Start of Available data
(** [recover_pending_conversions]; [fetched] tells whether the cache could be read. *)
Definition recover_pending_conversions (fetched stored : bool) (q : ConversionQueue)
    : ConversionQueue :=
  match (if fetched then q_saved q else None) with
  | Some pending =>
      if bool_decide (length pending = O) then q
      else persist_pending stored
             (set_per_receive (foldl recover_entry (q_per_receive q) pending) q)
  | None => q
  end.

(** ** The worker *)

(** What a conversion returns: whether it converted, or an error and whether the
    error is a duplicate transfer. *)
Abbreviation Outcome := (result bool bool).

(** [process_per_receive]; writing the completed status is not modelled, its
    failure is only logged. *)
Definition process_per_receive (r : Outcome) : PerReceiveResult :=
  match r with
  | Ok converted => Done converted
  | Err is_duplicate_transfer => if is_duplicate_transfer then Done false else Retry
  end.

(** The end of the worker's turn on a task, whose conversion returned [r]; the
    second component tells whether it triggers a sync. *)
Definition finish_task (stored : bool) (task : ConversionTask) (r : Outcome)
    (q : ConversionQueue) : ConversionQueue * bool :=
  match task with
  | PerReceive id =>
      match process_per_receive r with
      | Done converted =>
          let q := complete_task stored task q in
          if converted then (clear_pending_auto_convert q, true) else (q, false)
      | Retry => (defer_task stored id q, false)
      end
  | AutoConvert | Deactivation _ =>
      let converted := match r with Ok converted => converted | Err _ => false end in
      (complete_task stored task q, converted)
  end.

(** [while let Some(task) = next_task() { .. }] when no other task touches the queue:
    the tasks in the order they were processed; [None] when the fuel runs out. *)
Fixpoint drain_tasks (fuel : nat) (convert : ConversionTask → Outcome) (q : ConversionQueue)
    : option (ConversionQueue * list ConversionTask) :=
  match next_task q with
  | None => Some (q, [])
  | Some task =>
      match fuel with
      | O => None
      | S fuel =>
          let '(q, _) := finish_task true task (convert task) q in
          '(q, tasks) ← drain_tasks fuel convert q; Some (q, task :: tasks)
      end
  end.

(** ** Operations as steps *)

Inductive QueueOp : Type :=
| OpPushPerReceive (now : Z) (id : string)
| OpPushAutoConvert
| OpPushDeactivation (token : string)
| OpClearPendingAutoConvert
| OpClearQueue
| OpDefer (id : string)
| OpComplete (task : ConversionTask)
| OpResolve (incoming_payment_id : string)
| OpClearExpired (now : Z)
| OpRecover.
End of Available data
Exactly the lines from the one containing "(incoming_payment_id : string)" through the final line of the records above are needed, copied word for word.

Solved problem:
| OpResolve (incoming_payment_id : string)
| OpClearExpired (now : Z)
| OpRecover.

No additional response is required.